▶ _Task prompt_: Gather all lines in the entries that include the word "limit".

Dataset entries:
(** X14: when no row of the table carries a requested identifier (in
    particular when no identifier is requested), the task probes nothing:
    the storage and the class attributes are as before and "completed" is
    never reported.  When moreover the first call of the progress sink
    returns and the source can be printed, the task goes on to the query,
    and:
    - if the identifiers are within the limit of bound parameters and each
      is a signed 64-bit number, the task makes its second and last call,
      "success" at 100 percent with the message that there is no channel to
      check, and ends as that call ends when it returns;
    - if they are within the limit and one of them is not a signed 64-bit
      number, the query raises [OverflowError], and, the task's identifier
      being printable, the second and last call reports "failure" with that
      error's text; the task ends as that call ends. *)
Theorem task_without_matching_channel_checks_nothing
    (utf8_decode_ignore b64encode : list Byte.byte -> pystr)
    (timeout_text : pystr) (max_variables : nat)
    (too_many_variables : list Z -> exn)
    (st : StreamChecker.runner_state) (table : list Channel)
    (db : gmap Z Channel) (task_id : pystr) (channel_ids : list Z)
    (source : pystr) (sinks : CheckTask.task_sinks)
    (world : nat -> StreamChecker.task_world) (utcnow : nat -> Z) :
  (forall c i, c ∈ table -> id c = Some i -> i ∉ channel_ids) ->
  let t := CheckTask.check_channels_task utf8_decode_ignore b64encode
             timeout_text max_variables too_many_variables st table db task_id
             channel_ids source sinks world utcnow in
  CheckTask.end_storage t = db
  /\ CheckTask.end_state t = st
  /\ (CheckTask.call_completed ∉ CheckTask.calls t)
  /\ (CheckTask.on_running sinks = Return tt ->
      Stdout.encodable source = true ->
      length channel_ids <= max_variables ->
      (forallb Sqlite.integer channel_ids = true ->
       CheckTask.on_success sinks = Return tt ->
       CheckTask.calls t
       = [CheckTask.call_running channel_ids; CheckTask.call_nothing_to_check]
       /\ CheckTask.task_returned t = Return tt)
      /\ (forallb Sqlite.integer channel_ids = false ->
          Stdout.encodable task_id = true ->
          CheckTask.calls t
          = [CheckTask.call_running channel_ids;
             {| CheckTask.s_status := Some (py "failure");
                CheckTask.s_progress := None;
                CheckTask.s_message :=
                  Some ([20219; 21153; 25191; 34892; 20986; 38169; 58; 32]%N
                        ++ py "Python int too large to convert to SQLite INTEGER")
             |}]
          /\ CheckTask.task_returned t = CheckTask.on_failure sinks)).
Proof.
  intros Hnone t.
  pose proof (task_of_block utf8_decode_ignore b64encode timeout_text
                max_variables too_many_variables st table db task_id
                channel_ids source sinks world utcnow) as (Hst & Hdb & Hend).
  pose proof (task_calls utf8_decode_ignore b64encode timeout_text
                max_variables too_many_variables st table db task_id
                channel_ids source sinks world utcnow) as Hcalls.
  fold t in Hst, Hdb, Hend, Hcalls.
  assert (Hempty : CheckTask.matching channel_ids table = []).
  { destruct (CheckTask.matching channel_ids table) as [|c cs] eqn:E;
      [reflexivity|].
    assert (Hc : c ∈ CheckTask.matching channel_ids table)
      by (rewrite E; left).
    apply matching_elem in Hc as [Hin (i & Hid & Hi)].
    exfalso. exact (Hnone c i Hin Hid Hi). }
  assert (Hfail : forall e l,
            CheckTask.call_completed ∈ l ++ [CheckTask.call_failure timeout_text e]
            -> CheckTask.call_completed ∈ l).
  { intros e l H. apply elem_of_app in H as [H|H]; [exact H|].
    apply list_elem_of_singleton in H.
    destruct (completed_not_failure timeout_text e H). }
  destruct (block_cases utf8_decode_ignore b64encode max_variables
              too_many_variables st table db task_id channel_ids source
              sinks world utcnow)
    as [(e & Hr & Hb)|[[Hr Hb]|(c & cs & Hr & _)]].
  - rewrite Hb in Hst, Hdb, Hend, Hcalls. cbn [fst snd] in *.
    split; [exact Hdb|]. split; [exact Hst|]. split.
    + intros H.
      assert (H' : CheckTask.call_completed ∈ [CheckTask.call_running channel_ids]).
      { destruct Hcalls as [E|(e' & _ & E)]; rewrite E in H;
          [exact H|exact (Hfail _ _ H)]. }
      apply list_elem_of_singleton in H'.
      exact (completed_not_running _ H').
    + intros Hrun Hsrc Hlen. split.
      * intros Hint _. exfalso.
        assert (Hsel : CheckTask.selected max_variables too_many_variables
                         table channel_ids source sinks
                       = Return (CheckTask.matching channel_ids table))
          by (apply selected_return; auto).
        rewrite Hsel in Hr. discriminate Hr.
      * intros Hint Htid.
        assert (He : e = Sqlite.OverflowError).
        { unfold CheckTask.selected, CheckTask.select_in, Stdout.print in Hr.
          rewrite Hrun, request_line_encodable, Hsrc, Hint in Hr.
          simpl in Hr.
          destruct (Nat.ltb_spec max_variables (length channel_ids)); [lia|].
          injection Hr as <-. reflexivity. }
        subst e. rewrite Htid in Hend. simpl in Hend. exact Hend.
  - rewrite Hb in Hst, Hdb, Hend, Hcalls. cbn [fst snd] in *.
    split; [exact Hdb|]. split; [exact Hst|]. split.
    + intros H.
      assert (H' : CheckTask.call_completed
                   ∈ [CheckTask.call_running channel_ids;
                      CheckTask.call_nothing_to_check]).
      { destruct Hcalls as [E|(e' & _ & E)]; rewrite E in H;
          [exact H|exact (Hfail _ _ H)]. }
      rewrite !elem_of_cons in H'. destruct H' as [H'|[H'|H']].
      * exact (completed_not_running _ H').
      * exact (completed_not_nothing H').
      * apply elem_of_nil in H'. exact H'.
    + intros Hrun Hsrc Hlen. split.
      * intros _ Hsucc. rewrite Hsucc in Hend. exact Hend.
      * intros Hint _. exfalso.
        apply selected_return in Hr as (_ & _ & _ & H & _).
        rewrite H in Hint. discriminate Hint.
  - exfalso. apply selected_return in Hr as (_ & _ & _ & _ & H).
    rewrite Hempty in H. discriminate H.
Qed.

▶ _Final answer_:
    - if the identifiers are within the limit of bound parameters and each
    - if they are within the limit and one of them is not a signed 64-bit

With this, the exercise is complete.